Recently, the BrightFocus Foundation awarded an Alzheimer’s Disease Research Fellowship to Soong Ho Kim, PhD, at Mount Sinai Hospital in New York City, to study whether a new drug could directly attack symptoms of the disease, but also work to address the disease process.
A new study in Molecular Psychiatry now provides evidence that this line of research may be progressing. Lead author Kim, working with colleagues at Mount Sinai and the University of California, showed that the experimental drug did exactly that when given to mice: improved symptoms and affected the disease process.
Using mice engineered to show symptoms similar to Alzheimer’s disease, researchers demonstrated that mice receiving the drug performed better than untreated animals in tests that measured learning and anxiety. When examined for soluble beta amyloid, the same animals showed reductions in levels of the protein.
Beta amyloid is a hallmark of Alzheimer’s disease, and is believed to be directly tied to damage of neurons. Seeing its reduction suggested that the new drug may be acting directly to reduce or repair damage caused by Alzheimer’s disease.
How the drug is working is not completely understood, but data presented in the same studies suggested that one of the drug’s benefits may be to help maintain the brain’s ability to replace lost neurons. This positions the new drug as a possible candidate for both therapeutic and preventative applications towards Alzheimer’s disease.
Alzheimer’s disease patients are often prescribed several drugs and may have other conditions for which they are being treated. Each of these drugs possess their own side effects and may interact with other drugs. This new class of drugs offers the exciting possibility of minimizing these concerns, while addressing a host of biological goals, all with a single drug.
“Alzheimer's patients suffer from memory problems and anxiety/depression,” noted Dr. Kim. “The drug has a potential to not only alleviate those symptoms but repair damaged brain by stimulating the generation of new brain cells and reducing the levels of the toxic substance called beta amyloid.”

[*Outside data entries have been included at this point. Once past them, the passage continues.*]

(** Two writes in a row. *)
Lemma wrote_trans o o1 o2 a b :
  buf_ok o -> pos o <= top o ->
  wrote o o1 a -> wrote o1 o2 b -> wrote o o2 (a ++ b).
Proof.
  intros Hok Hpt [F1 P1 T1 S1 O1 K1] [F2 P2 T2 S2 O2 K2].
  pose proof (out_zlen o Hok) as Hz. destruct Hok.
  pose proof (zlen_nonneg a). pose proof (zlen_nonneg b).
  split; [by rewrite F2|zl|lia|lia| |done].
  rewrite O2, O1, P1. unfold zlen in *.
  replace (Z.to_nat (pos o + Z.of_nat (length a))) with (Z.to_nat (pos o) + length a)%nat by lia.
  set (p := Z.to_nat (pos o)). set (s := out o) in *.
  assert (p <= length s)%nat by lia.
  rewrite (app_assoc (take p s)).
  rewrite take_app_length' by (rewrite length_app, length_take; lia).
  rewrite drop_app_ge by (rewrite length_app, length_take; lia).
  rewrite drop_drop, length_app, length_take, length_app.
  rewrite <- !app_assoc. do 3 f_equal. f_equal. lia.
Qed.

(** Going back to replace the first byte written. *)
Lemma wrote_patch o o1 o2 x y bs :
  buf_ok o -> pos o <= top o ->
  wrote o o1 (x :: bs) -> wrote (set_pos (pos o) o1) o2 [y] ->
  wrote o (set_pos (pos o1) o2) (y :: bs) /\ top o2 = top o1 /\ size o1 <= size o2.
Proof.
  intros Hok Hpt [F1 P1 T1 S1 O1 K1] [F2 P2 T2 S2 O2 K2]. simpl in *.
  pose proof (out_zlen o Hok) as Hz. destruct Hok. rewrite zlen_cons in P1.
  change (zlen [y]) with 1 in P2. pose proof (zlen_nonneg bs) as Hnn.
  assert (top o2 = top o1) as Ht by lia.
  split; [|by split].
  destruct K2. split; simpl; [|rewrite zlen_cons; lia|lia|lia| |split; simpl; done || lia].
  { change (non_buf o2 = non_buf o). by rewrite F2. }
  change (out (set_pos (pos o1) o2)) with (out o2).
  change (out (set_pos (pos o) o1)) with (out o1) in O2.
  rewrite O2, O1. unfold zlen in Hz.
  set (p := Z.to_nat (pos o)). set (s := out o) in *.
  assert (p <= length s)%nat by lia.
  rewrite take_app_length' by (rewrite length_take; lia).
  rewrite drop_app_ge by (rewrite length_take; lia).
  rewrite length_take. replace (p + 1 - p `min` length s)%nat with 1%nat by lia.
  done.
Qed.

(** ** Appending

    The common case of an encoder: the cursor is at the top of the stream and
    what is written is added to the bytes produced so far. *)

Record appended (o o' : odr) (bs : list Z) : Prop := {
  app_frame : non_buf o' = non_buf o;
  app_pos : pos o' = pos o + zlen bs;
  app_top : pos o' = top o';
  app_size : size o <= size o';
  app_out : out o' = out o ++ bs;
  app_ok : buf_ok o';
}.

(** Ready to append [n] bytes. *)
Definition at_end (o : odr) (n : Z) : Prop :=
  buf_ok o /\ pos o = top o /\ room o n.

Lemma wrote_appended o o' bs :
  buf_ok o -> wrote o o' bs -> pos o = top o -> appended o o' bs.
Proof.
  intros Hok [Hf Hp Ht Hs Hout Hok'] Hpt. pose proof (zlen_nonneg bs).
  split; [done..|lia|lia| |done]. rewrite Hout, Hpt.
  pose proof (out_zlen o Hok) as Hz. unfold zlen in Hz.
  rewrite take_ge, drop_ge, app_nil_r by lia. done.
Qed.

Lemma appended_nil o : buf_ok o -> pos o = top o -> appended o o [].
Proof. intros. split; [done|zl|done|lia|by rewrite app_nil_r|done]. Qed.

Lemma appended_trans o o1 o2 a b :
  appended o o1 a -> appended o1 o2 b -> appended o o2 (a ++ b).
Proof.
  intros [F1 P1 T1 S1 O1 K1] [F2 P2 T2 S2 O2 K2].
  split; [by rewrite F2|zl|done|lia|by rewrite O2, O1, app_assoc|done].
Qed.

Lemma at_end_appended o o' bs n :
  at_end o (zlen bs + n) -> appended o o' bs -> at_end o' n.
Proof.
  intros (Hok & Hpt & Hroom) [F P T S _ K]. split; [done|]. split; [done|].
  destruct Hroom as [[Hg Hm]|Hm]; [left|right; lia].
  split; [by rewrite (non_buf_can_grow _ _ F)|lia].
Qed.

Lemma at_end_mono o n m : at_end o n -> 0 <= m <= n -> at_end o m.
Proof. intros (?&?&?) ?. split_and!; [done..|]. by eapply room_mono. Qed.

(** [m] returns [r] and appends [bs], on every stream with room for it. *)
Definition emits (m : ODR Z) (r : Z) (bs : list Z) : Prop :=
  forall o, at_end o (zlen bs) -> exists o', m o = Some (r, o') /\ appended o o' bs.

Lemma emits_ret r : emits (ret r) r [].
Proof. intros o (?&?&_). exists o. split; [done|by apply appended_nil]. Qed.

Lemma emits_bind m k r1 r bs1 bs2 :
  emits m r1 bs1 -> emits (k r1) r bs2 -> emits (bind m k) r (bs1 ++ bs2).
Proof.
  intros H1 H2 o Ho. pose proof (zlen_nonneg bs1). pose proof (zlen_nonneg bs2).
  rewrite zlen_app in Ho.
  destruct (H1 o) as (o1 & E1 & A1); [eapply at_end_mono; [done|lia]|].
  destruct (H2 o1) as (o2 & E2 & A2); [by eapply at_end_appended|].
  exists o2. split; [|by eapply appended_trans].
  unfold bind. by rewrite E1.
Qed.

Lemma emits_putc c : emits (odr_putc c) 0 [u8 c].
Proof.
  intros o (Hok & Hpt & Hroom).
  destruct (odr_putc_spec o c) as (o' & E & W); [done|lia|done|].
  exists o'. split; [done|by apply wrote_appended].
Qed.

Lemma emits_write bs : bytes_ok bs -> emits (odr_write bs (zlen bs)) 0 bs.
Proof.
  intros Hbs o (Hok & Hpt & Hroom).
  destruct (odr_write_spec o bs) as (o' & E & W); [done|lia|done..|].
  exists o'. split; [done|by apply wrote_appended].
Qed.

(** A write followed by the code's test of its return value. *)
Lemma emits_putc_then c (k : ODR Z) (x r : Z) bs :
  emits k r bs ->
  emits (let* e := odr_putc c in if e <? 0 then ret x else k) r (u8 c :: bs).
Proof. intros Hk. apply (emits_bind _ _ 0 r [u8 c] bs); [apply emits_putc|done]. Qed.

Lemma emits_eq m r bs bs' : emits m r bs -> bs = bs' -> emits m r bs'.
Proof. by intros ? <-. Qed.

#[export] Hint Resolve emits_ret emits_putc emits_write emits_putc_then : yaz.

(** ** Seeking *)

Lemma odr_seek_spec o whence offset :
  0 <= (if whence =? ODR_S_CUR then offset + pos o
        else if whence =? ODR_S_END then offset + top o else offset) <= size o ->
  odr_seek whence offset o =
    Some (0, set_pos (if whence =? ODR_S_CUR then offset + pos o
                      else if whence =? ODR_S_END then offset + top o else offset) o).
Proof.
  intros H. unfold odr_seek, bind, get, modify, ret.
  rewrite (proj2 (Z.ltb_ge _ _)) by apply H. done.
Qed.

Lemma odr_seek_set o n :
  0 <= n <= size o -> odr_seek ODR_S_SET n o = Some (0, set_pos n o).
Proof. apply (odr_seek_spec o ODR_S_SET). Qed.

Lemma odr_seek_end o :
  buf_ok o -> odr_seek ODR_S_END 0 o = Some (0, set_pos (top o) o).
Proof. intros []. apply (odr_seek_spec o ODR_S_END). simpl. lia. Qed.

(** A buffer that may not grow: a write that does not fit leaves it alone,
    fails and records [OSPACE]. *)
Lemma odr_putc_full o c :
  can_grow o = false -> size o <= pos o ->
  odr_putc c o = Some (-1, set_error OSPACE o).
Proof.
  intros Hg Hs. unfold odr_putc, odr_grow_block, bind, get, modify, ret.
  rewrite (proj2 (Z.ltb_ge _ _)) by lia. by rewrite Hg.
Qed.

(** In a buffer that may not grow, a write that would reach the end of
    the buffer (even one that would just fill it) writes nothing, returns -1
    and records [OSPACE]. *)
Theorem odr_write_full (o : odr) (bs : list Z) (n : Z) :
  can_grow o = false -> 0 <= n -> pos o <= INT_MAX - n -> size o <= pos o + n ->
  odr_write bs n o =
    Some (-1, set_element [] (set_error_id 40 (set_error OSPACE o))).
Proof.
  intros Hg Hn Hp Hs. unfold odr_write, odr_grow_block, odr_seterror, bind, get, modify, ret.
  rewrite (proj2 (Z.ltb_ge n 0)), (proj2 (Z.ltb_ge _ _)) by lia. simpl.
  rewrite (proj2 (Z.leb_le _ _)) by lia. by rewrite Hg.
Qed.

Lemma odr_write_full_witness :
  let o := mkOdr ODR_ENCODE 0 0 [] [9; 9; 9] 0 1 1 3 false 0 0 0 0 0 0 [] 0 0 true 0 1 0 []
             (fun _ => 0) in
  odr_write [5; 6] 2 o = Some (-1, set_element [] (set_error_id 40 (set_error OSPACE o))).
Proof.
  intros o. apply (odr_write_full o [5; 6] 2); [done|lia|unfold INT_MAX; simpl; lia|simpl; lia].
Defined.

(** ** The stream refines a file with a cursor *)

Module File.

(** The abstract object: contents and cursor. *)
Record file := mkFile { contents : list Z; cursor : nat }.

Inductive op :=
  | Putc (c : Z)
  | Write (bs : list Z)
  | SeekSet (n : nat)
  | SeekEnd.

(** Writing at the cursor replaces what is there and extends the file. *)
Definition overwrite (f : file) (bs : list Z) : file :=
  mkFile (take (cursor f) (contents f) ++ bs
          ++ drop (cursor f + length bs) (contents f))
         (cursor f + length bs).

Definition exec1 (a : op) (f : file) : file :=
  match a with
  | Putc c => overwrite f [u8 c]
  | Write bs => overwrite f bs
  | SeekSet n => mkFile (contents f) n
  | SeekEnd => mkFile (contents f) (length (contents f))
  end.

Definition exec (l : list op) (f : file) : file := fold_left (fun f a => exec1 a f) l f.

(** The same operations by the code; [Some] of the list of return values. *)
Definition run1 (a : op) : ODR Z :=
  match a with
  | Putc c => odr_putc c
  | Write bs => odr_write bs (zlen bs)
  | SeekSet n => odr_seek ODR_S_SET (Z.of_nat n)
  | SeekEnd => odr_seek ODR_S_END 0
  end.

Fixpoint run (l : list op) : ODR (list Z) :=
  match l with
  | [] => ret []
  | a :: l => let* r := run1 a in let* rs := run l in ret (r :: rs)
  end.

(** Operations the file allows: bytes are bytes, seeks stay inside. *)
Definition valid1 (a : op) (f : file) : Prop :=
  match a with
  | Putc _ | SeekEnd => True
  | Write bs => bytes_ok bs
  | SeekSet n => (n <= length (contents f))%nat
  end.

Fixpoint valid (l : list op) (f : file) : Prop :=
  match l with
  | [] => True
  | a :: l => valid1 a f /\ valid l (exec1 a f)
  end.

Definition cost (a : op) : Z :=
  match a with Putc _ => 1 | Write bs => zlen bs | _ => 0 end.

Definition costs (l : list op) : Z := fold_right (fun a n => cost a + n) 0 l.

(** The relation between a handle and the file it implements. *)
Record repr (o : odr) (f : file) : Prop := {
  repr_ok : buf_ok o;
  repr_out : out o = contents f;
  repr_pos : pos o = Z.of_nat (cursor f);
  repr_in : (cursor f <= length (contents f))%nat;
}.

BrightFocus spokesperson and Vice President of Scientific Affairs, Dr. Guy Eakin, said, “This project may well have been considered a long shot in a funding environment where even very conservative goals are left unfunded. We are very proud to have identified this team and project as capable leaders with their sights on lofty goals. The team is in a strong position to gather the resources they need to see this move to human clinical trials.”
Neurons are the core components of the brain and spinal cord of the central nervous system (CNS) that process and transmit information.
Amyloid is a general term for protein fragments that the body produces normally. Beta amyloid is a protein fragment snipped from an amyloid precursor protein (APP). In a healthy brain, these protein fragments are broken down and eliminated. In Alzheimer's disease, the fragments accumulate to form hard, insoluble plaques.